* Problem
Take every line of the material below that includes the string "exact" and copy it out.

☆ ☆ ☆

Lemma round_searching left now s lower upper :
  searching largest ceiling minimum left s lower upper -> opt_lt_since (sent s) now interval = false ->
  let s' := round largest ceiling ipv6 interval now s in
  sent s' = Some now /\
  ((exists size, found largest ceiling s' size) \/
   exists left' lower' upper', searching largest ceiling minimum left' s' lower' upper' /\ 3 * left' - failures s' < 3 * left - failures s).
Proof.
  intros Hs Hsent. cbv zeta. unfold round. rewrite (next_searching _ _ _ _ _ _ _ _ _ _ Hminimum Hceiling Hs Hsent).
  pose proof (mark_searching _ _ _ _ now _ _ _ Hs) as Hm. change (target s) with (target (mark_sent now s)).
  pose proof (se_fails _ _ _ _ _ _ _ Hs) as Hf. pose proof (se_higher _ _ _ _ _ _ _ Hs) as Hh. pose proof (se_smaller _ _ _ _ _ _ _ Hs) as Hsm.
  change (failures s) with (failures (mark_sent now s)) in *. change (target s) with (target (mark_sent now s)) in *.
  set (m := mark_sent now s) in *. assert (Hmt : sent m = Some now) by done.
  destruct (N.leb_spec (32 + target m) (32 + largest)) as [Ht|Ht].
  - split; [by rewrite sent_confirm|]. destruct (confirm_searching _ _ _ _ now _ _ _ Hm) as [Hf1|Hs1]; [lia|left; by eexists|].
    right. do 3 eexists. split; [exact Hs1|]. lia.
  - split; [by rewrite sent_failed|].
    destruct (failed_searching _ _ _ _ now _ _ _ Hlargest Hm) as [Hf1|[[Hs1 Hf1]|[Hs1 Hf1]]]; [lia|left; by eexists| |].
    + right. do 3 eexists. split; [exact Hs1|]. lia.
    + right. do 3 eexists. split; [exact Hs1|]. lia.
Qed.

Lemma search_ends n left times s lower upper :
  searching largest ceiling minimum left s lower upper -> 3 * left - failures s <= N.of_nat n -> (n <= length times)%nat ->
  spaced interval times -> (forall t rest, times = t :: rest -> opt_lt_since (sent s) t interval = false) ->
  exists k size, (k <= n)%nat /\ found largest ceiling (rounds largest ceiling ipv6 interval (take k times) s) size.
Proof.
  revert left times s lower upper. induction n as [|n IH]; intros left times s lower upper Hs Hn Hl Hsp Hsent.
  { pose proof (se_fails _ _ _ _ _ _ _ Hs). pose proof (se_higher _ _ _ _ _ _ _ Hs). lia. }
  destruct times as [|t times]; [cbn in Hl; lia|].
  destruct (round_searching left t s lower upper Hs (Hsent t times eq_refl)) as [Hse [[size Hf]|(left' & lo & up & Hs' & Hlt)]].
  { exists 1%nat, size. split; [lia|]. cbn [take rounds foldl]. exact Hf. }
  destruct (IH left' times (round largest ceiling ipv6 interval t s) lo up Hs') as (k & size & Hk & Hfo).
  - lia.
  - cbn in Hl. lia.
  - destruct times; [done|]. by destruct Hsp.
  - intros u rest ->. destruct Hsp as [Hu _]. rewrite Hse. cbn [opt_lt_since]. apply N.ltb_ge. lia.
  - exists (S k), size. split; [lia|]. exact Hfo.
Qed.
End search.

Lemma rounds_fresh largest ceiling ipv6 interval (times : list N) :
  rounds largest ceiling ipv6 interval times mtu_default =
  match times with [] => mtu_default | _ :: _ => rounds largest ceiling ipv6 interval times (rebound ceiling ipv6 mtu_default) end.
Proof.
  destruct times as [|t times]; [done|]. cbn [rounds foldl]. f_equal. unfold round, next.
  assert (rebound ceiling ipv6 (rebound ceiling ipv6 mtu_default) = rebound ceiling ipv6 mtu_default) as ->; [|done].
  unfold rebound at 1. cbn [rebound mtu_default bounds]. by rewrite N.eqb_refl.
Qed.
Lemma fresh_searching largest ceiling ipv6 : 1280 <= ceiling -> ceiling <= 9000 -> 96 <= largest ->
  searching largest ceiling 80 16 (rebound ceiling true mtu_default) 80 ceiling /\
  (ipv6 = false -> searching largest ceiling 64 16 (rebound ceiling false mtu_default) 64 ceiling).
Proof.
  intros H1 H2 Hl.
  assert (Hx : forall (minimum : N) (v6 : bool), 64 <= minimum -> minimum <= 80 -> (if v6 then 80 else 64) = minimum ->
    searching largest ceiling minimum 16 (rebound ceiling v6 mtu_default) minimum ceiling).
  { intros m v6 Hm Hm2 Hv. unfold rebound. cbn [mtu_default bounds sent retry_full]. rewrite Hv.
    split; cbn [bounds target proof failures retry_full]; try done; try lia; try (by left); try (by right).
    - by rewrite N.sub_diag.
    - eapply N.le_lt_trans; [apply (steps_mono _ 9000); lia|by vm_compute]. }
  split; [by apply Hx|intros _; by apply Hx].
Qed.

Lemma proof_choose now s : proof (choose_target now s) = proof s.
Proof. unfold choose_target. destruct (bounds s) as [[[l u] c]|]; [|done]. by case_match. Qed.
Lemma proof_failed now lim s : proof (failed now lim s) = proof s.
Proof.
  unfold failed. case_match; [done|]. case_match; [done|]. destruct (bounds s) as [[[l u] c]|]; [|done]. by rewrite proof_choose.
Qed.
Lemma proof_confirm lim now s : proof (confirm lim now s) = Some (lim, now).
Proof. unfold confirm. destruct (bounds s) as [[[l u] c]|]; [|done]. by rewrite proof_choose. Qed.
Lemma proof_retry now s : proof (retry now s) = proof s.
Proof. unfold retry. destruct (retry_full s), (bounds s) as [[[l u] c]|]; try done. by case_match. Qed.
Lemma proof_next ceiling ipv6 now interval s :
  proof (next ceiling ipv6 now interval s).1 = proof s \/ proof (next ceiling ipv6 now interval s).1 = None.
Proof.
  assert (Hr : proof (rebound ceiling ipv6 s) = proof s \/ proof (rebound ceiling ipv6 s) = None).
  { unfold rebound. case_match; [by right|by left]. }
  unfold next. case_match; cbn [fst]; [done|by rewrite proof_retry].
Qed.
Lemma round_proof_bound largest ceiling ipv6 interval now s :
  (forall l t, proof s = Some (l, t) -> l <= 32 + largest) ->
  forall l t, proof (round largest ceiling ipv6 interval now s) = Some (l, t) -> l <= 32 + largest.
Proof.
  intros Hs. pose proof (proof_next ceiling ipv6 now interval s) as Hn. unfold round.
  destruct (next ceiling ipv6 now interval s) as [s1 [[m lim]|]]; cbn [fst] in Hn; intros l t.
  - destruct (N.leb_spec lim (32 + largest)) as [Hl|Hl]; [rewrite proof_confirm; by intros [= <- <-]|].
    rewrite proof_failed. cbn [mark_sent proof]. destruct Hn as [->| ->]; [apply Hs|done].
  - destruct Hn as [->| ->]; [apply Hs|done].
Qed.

☆ ☆ ☆

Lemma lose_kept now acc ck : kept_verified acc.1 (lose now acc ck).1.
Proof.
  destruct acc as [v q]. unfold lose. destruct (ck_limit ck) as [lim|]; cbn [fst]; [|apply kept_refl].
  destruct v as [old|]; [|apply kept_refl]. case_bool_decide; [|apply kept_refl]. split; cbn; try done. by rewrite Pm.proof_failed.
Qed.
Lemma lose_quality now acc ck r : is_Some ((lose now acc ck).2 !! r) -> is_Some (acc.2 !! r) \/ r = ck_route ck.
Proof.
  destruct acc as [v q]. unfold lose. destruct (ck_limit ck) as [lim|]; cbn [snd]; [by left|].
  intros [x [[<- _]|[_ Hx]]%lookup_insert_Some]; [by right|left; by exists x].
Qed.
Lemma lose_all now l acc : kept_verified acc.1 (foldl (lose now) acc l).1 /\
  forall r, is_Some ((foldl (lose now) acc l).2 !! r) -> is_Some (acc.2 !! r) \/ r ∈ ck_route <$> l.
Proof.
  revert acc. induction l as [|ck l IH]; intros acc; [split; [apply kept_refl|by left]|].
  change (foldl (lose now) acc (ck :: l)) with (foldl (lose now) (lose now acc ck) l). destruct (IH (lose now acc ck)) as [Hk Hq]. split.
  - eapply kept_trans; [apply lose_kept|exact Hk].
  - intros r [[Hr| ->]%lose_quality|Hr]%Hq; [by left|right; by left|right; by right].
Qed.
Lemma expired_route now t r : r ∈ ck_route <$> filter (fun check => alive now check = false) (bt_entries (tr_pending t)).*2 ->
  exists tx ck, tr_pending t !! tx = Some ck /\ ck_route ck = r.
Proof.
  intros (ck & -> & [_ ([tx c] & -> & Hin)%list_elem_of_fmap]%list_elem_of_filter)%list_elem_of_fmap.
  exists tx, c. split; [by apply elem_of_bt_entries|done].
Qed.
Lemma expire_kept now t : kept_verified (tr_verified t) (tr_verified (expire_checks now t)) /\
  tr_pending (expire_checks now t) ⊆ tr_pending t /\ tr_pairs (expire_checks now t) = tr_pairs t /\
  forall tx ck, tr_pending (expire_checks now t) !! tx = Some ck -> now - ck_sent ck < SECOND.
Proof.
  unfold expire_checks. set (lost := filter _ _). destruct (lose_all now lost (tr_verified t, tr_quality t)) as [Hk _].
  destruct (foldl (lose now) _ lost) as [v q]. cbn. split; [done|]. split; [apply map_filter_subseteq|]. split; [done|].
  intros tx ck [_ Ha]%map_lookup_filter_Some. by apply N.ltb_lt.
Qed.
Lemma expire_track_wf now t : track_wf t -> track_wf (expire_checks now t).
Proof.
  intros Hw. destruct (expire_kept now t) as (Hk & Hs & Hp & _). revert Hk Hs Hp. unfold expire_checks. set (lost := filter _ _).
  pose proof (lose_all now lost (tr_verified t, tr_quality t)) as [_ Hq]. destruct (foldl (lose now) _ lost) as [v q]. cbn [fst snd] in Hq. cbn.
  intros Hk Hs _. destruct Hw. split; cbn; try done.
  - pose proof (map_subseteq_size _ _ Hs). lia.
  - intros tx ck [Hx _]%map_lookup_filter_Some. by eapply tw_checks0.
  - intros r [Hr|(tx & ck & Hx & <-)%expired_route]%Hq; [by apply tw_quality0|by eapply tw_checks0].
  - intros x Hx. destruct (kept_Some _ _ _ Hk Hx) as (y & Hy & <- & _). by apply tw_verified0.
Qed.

☆ ☆ ☆

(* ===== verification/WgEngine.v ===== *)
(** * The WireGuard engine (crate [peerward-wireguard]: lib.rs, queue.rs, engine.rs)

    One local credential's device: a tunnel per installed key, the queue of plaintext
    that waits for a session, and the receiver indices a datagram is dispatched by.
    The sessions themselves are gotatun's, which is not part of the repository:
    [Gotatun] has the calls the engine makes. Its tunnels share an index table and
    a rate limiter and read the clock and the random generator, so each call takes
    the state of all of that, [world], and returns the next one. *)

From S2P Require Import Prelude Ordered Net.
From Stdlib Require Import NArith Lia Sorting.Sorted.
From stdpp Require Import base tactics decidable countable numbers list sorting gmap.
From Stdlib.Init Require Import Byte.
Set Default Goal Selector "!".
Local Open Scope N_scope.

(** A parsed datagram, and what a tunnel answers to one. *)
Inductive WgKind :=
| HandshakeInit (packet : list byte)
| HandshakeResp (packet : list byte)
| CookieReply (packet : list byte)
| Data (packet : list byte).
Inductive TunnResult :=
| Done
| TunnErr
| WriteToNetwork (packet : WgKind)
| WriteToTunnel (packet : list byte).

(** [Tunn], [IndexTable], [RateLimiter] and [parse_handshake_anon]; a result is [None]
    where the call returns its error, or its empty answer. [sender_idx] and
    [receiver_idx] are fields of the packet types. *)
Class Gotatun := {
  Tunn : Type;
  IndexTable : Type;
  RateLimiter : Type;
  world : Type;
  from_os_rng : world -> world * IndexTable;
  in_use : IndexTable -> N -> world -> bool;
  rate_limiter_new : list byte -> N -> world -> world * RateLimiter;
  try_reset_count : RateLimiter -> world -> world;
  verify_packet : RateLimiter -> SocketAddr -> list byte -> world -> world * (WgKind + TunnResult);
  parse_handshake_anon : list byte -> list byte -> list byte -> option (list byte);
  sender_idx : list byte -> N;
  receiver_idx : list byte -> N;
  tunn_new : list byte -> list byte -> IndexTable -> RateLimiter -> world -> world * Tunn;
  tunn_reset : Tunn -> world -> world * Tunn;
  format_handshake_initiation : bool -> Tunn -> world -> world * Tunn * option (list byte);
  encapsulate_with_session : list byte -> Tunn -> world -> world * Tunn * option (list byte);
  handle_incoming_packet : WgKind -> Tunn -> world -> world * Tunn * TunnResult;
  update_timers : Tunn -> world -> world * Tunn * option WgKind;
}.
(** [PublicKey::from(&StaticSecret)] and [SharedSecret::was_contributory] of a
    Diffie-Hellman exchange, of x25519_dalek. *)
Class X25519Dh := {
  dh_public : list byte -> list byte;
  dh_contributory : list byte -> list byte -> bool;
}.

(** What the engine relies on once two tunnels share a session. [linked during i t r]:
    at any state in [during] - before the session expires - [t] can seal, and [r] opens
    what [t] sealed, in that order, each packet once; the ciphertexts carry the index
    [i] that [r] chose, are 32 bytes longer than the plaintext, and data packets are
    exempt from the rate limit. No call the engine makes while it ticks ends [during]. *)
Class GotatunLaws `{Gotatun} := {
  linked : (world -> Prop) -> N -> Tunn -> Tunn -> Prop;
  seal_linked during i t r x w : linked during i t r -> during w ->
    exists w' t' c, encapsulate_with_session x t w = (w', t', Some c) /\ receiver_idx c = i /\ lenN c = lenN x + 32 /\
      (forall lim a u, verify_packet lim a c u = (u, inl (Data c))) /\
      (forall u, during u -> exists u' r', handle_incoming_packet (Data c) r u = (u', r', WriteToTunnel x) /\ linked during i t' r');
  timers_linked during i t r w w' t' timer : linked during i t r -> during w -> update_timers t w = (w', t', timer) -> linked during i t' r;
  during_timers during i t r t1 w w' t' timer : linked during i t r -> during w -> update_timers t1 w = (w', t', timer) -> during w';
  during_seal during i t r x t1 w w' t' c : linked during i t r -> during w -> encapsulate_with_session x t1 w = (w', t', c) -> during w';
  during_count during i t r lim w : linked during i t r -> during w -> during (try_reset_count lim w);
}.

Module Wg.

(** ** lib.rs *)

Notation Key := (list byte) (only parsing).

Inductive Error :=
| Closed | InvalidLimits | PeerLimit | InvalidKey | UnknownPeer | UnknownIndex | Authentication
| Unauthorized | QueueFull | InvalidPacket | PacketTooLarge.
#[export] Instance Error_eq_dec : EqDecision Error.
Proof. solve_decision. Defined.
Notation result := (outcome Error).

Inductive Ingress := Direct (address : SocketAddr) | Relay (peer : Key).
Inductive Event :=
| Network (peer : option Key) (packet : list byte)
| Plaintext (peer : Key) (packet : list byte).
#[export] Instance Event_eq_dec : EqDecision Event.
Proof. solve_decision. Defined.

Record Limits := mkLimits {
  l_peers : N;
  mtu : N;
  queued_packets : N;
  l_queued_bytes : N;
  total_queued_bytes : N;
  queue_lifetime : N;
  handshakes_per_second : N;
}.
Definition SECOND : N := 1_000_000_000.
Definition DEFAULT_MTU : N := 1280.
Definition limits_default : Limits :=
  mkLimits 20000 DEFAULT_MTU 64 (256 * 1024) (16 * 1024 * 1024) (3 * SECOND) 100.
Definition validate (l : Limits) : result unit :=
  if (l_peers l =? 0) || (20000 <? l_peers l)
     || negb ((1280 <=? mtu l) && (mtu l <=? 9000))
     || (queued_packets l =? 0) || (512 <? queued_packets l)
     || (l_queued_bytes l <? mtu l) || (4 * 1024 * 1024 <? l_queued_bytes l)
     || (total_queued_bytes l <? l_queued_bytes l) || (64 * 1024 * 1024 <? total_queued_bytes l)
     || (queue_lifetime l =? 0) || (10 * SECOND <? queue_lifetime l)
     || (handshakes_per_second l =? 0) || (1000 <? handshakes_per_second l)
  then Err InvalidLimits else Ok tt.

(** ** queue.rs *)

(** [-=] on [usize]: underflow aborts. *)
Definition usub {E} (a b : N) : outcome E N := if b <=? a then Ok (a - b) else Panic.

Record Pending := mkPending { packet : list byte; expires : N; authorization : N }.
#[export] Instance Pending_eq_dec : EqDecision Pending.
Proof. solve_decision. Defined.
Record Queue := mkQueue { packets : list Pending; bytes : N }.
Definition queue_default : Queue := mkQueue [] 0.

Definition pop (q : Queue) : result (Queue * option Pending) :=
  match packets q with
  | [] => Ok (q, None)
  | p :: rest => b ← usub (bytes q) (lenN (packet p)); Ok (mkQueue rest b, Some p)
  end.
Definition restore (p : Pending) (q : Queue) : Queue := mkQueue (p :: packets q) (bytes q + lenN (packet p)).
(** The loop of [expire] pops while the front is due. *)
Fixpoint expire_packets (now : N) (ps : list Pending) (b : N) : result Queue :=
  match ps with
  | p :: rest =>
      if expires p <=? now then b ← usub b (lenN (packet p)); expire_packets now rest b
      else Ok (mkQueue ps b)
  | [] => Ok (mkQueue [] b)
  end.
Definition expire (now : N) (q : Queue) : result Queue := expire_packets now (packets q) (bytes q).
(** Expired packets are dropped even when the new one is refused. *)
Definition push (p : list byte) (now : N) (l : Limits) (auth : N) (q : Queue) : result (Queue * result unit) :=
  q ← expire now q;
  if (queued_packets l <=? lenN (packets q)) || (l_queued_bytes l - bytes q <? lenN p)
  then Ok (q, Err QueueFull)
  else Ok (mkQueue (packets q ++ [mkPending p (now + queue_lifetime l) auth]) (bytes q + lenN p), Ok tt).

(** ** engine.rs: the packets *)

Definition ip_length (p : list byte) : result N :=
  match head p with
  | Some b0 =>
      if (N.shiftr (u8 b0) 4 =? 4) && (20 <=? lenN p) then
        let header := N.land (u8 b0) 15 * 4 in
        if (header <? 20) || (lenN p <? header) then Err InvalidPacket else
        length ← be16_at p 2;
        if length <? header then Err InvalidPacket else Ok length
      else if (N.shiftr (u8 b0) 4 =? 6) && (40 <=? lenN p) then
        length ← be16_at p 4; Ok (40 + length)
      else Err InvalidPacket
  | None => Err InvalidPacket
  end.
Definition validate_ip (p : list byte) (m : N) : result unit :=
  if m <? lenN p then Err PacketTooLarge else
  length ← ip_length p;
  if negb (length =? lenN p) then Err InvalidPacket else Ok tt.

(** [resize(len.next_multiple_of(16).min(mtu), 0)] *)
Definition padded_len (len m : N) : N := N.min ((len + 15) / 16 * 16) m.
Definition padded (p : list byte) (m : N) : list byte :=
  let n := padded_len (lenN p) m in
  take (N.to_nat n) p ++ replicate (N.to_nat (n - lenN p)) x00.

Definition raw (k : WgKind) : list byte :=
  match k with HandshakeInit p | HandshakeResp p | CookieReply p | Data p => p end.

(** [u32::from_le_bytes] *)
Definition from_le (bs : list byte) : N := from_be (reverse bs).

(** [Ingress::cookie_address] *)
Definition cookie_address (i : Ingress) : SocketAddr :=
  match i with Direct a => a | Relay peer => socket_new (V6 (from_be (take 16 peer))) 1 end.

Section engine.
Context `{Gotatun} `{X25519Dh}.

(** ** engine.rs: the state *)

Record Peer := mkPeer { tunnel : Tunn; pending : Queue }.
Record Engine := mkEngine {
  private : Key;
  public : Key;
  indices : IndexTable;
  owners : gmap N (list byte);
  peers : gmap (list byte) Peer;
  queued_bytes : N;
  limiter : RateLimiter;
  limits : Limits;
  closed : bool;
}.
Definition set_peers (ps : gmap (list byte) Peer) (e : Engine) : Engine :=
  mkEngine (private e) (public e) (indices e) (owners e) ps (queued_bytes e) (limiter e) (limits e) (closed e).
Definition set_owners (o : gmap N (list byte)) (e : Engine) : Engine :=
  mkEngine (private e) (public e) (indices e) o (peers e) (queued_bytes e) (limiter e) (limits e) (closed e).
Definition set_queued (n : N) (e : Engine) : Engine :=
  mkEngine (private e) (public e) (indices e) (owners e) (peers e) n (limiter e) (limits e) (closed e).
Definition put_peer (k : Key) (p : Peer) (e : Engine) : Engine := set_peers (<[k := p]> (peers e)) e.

☆ ☆ ☆

* Written response
    right. do 3 eexists. split; [exact Hs1|]. lia.
    + right. do 3 eexists. split; [exact Hs1|]. lia.
    + right. do 3 eexists. split; [exact Hs1|]. lia.
  { exists 1%nat, size. split; [lia|]. cbn [take rounds foldl]. exact Hf. }
  - exists (S k), size. split; [lia|]. exact Hfo.
  - eapply kept_trans; [apply lose_kept|exact Hk].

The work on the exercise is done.